§ **Study material**:
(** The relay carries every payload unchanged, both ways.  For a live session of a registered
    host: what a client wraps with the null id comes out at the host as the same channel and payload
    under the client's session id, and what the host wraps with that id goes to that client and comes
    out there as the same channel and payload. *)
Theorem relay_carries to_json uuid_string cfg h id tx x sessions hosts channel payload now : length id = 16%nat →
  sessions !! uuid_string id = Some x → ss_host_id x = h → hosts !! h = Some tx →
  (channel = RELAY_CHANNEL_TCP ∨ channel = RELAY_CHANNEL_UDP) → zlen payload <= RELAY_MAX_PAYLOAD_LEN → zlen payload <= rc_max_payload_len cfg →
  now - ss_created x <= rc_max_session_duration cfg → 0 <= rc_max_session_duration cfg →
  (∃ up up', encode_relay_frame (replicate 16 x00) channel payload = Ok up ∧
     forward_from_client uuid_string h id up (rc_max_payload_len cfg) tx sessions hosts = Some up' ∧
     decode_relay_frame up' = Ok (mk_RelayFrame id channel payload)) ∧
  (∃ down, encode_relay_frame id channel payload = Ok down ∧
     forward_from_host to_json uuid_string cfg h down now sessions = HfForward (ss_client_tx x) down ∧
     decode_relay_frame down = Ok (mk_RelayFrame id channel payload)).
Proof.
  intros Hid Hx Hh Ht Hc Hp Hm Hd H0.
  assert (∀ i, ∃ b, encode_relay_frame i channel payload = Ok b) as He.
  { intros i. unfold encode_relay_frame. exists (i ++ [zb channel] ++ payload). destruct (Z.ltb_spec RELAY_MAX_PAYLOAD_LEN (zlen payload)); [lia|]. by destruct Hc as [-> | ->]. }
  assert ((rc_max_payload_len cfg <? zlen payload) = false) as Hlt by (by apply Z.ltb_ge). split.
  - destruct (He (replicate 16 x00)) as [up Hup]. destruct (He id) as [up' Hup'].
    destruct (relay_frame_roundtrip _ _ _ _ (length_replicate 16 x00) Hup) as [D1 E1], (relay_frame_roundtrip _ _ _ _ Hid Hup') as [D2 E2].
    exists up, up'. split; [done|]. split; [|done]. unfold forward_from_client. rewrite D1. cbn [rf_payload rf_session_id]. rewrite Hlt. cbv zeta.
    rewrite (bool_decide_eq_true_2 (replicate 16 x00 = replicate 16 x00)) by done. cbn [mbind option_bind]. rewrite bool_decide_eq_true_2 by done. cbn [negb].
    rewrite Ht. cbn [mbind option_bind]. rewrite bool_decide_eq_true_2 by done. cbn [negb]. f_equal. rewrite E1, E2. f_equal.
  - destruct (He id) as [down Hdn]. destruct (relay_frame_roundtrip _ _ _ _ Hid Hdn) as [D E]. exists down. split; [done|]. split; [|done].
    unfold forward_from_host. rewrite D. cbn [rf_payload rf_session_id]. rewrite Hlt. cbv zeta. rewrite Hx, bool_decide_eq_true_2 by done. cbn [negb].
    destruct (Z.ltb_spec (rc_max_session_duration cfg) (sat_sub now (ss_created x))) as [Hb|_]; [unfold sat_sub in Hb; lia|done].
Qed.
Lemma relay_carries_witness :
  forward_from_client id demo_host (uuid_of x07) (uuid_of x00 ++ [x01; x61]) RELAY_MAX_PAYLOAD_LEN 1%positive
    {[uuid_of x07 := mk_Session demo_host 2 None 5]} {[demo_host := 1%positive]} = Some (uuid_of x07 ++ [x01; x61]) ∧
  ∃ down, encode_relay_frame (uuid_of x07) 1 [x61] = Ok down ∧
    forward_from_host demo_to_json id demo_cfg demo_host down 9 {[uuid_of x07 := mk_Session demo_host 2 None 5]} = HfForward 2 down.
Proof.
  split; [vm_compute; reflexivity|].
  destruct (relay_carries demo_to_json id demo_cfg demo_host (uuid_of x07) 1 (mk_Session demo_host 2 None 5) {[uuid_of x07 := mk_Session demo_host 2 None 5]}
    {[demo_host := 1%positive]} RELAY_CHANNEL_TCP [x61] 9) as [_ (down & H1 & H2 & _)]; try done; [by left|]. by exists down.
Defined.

==

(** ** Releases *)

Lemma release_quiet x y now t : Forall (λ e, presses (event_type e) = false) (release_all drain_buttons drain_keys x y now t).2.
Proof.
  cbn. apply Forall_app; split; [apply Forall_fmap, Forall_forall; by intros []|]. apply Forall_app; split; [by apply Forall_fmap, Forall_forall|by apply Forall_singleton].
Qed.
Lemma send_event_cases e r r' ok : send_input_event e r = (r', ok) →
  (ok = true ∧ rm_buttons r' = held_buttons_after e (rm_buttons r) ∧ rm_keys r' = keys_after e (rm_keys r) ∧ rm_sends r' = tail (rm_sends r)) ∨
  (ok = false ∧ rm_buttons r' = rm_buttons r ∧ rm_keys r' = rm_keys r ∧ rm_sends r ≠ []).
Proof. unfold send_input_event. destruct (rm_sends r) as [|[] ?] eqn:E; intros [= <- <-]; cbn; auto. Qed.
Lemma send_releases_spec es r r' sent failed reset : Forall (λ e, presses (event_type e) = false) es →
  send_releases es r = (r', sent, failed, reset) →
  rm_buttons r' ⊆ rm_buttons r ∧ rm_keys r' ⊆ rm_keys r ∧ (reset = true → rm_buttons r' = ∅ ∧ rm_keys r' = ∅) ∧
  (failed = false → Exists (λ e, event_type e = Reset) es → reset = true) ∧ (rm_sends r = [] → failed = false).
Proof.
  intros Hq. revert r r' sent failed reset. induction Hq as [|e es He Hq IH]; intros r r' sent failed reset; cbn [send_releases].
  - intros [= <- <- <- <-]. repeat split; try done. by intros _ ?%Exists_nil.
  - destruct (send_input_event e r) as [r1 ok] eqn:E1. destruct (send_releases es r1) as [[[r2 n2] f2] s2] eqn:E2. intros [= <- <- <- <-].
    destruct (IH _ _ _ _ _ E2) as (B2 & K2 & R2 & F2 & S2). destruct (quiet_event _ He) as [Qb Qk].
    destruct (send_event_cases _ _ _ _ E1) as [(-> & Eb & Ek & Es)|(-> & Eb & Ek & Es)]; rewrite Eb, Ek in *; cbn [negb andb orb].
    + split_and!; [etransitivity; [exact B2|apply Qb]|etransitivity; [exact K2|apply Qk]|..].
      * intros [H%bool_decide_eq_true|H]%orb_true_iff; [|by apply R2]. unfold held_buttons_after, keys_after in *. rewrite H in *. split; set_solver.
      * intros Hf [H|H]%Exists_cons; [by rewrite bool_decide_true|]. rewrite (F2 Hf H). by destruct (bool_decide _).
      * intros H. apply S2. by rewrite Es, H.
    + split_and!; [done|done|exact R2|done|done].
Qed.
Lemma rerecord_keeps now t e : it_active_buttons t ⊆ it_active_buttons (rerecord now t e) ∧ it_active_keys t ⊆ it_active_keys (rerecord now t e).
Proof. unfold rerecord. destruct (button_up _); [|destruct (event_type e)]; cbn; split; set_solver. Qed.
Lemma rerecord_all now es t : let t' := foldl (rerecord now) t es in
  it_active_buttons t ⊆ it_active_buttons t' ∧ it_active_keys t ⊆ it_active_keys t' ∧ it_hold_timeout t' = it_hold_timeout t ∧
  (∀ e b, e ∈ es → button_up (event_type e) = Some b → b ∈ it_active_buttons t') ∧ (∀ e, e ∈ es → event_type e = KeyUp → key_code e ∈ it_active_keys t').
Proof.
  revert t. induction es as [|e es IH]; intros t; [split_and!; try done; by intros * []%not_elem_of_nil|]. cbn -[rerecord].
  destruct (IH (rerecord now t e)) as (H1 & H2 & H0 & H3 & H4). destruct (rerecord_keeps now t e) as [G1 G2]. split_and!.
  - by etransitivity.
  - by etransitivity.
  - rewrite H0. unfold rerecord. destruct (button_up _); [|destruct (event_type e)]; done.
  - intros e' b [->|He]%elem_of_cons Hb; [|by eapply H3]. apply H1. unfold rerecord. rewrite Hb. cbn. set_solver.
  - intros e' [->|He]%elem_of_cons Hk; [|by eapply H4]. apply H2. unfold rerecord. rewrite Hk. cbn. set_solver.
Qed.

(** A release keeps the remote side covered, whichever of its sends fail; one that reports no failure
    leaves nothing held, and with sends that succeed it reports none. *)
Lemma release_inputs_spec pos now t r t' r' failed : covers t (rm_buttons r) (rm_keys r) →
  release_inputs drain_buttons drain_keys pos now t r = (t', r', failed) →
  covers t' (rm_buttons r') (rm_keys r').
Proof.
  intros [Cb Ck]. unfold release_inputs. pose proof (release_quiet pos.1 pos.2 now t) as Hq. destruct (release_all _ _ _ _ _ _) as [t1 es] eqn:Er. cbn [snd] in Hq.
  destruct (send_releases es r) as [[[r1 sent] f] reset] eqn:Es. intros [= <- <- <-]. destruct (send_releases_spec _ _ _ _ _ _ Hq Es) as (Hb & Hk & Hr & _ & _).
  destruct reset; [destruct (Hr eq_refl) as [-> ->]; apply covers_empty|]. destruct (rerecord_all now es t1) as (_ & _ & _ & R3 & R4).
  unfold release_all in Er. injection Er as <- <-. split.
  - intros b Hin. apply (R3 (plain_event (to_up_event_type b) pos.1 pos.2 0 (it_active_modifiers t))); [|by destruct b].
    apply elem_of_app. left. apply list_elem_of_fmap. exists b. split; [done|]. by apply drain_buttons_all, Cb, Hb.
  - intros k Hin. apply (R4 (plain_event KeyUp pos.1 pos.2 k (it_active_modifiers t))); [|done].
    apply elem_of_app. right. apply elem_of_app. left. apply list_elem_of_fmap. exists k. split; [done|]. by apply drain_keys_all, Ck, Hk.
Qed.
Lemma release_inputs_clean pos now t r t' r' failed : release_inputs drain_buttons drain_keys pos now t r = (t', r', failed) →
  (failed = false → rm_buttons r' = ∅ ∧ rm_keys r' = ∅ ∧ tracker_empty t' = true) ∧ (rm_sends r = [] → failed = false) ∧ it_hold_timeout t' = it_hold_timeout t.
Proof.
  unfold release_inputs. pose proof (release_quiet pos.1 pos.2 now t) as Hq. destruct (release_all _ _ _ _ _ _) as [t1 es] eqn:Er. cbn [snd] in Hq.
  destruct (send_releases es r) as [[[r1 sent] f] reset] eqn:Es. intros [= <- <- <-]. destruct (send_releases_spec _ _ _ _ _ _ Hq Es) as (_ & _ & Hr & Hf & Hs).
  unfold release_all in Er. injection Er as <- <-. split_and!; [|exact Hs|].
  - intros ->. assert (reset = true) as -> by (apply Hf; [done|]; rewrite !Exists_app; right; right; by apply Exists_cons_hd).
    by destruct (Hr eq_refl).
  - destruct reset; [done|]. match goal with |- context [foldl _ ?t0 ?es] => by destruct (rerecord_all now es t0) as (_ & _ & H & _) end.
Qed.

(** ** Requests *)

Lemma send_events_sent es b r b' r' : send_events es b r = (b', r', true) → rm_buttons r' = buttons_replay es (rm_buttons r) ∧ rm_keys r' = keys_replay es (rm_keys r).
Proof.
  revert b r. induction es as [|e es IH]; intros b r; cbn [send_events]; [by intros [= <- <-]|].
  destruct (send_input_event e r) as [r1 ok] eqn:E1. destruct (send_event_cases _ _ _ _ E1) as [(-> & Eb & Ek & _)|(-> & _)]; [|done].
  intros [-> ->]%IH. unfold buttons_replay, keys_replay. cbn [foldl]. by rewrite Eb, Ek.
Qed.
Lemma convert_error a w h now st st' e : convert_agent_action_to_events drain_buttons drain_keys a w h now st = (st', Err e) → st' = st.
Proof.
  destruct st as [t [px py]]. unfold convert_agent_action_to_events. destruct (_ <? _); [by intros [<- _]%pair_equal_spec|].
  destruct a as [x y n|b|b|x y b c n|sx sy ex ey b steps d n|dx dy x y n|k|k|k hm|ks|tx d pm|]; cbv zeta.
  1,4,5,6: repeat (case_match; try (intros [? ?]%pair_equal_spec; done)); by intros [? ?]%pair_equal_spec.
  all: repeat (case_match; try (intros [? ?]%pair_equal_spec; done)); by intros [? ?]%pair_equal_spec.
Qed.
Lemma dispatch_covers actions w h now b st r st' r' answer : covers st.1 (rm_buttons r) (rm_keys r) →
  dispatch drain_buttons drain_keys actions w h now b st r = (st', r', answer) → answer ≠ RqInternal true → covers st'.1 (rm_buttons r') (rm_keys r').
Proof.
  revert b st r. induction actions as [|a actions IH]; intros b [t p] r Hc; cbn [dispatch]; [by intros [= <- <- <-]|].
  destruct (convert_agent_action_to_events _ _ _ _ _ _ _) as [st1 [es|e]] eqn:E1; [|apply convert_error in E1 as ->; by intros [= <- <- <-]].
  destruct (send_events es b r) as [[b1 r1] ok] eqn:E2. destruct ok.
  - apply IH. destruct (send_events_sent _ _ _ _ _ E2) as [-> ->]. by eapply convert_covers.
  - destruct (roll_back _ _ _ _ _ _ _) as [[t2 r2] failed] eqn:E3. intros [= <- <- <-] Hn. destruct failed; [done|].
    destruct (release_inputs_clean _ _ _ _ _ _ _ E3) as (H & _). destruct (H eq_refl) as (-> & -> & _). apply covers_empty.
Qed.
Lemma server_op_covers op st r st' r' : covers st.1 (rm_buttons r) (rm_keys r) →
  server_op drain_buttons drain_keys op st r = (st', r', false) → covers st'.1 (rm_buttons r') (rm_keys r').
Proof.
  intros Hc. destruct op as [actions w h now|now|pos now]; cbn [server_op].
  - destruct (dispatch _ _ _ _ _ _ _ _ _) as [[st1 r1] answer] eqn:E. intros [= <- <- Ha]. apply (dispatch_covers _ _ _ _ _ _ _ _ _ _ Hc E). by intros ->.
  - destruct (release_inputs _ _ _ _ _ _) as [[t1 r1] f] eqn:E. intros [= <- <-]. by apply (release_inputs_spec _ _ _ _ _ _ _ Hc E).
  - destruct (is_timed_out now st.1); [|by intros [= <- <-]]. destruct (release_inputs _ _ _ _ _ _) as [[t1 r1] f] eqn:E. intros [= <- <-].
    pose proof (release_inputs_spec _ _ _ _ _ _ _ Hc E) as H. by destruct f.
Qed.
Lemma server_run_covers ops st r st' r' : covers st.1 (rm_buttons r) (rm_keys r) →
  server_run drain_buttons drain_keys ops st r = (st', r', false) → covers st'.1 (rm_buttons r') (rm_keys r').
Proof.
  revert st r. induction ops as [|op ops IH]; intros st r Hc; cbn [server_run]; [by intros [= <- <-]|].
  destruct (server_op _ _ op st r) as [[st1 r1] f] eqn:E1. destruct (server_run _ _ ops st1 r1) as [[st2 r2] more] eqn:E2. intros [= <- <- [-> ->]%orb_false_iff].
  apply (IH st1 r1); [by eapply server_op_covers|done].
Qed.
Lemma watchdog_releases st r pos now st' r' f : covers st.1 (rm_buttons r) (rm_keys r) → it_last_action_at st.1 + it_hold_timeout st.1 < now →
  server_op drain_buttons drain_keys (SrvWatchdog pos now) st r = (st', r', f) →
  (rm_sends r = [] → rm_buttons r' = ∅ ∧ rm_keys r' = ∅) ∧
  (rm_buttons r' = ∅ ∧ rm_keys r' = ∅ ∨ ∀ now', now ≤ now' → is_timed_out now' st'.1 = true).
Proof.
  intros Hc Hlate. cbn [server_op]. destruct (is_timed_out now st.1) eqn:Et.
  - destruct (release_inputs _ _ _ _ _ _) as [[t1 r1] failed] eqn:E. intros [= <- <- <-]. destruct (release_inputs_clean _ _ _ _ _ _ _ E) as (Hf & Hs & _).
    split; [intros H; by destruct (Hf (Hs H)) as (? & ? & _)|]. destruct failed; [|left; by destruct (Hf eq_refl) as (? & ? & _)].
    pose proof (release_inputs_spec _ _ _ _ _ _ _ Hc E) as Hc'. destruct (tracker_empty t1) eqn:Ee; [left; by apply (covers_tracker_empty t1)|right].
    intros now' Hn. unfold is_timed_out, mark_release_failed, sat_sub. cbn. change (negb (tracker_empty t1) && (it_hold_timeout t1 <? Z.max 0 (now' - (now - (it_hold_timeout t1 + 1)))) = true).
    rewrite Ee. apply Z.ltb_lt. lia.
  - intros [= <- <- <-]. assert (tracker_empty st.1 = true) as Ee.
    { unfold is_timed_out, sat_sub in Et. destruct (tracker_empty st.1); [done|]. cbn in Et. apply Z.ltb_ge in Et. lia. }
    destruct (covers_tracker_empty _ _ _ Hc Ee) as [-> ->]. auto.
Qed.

§ **What to do**: Leave out every line above except those from the line with "(** The relay" up to and including the line with "now - ss_created", and copy those exactly.

§ **Expected output**:
(** The relay carries every payload unchanged, both ways.  For a live session of a registered
    host: what a client wraps with the null id comes out at the host as the same channel and payload
    under the client's session id, and what the host wraps with that id goes to that client and comes
    out there as the same channel and payload. *)
Theorem relay_carries to_json uuid_string cfg h id tx x sessions hosts channel payload now : length id = 16%nat →
  sessions !! uuid_string id = Some x → ss_host_id x = h → hosts !! h = Some tx →
  (channel = RELAY_CHANNEL_TCP ∨ channel = RELAY_CHANNEL_UDP) → zlen payload <= RELAY_MAX_PAYLOAD_LEN → zlen payload <= rc_max_payload_len cfg →
  now - ss_created x <= rc_max_session_duration cfg → 0 <= rc_max_session_duration cfg →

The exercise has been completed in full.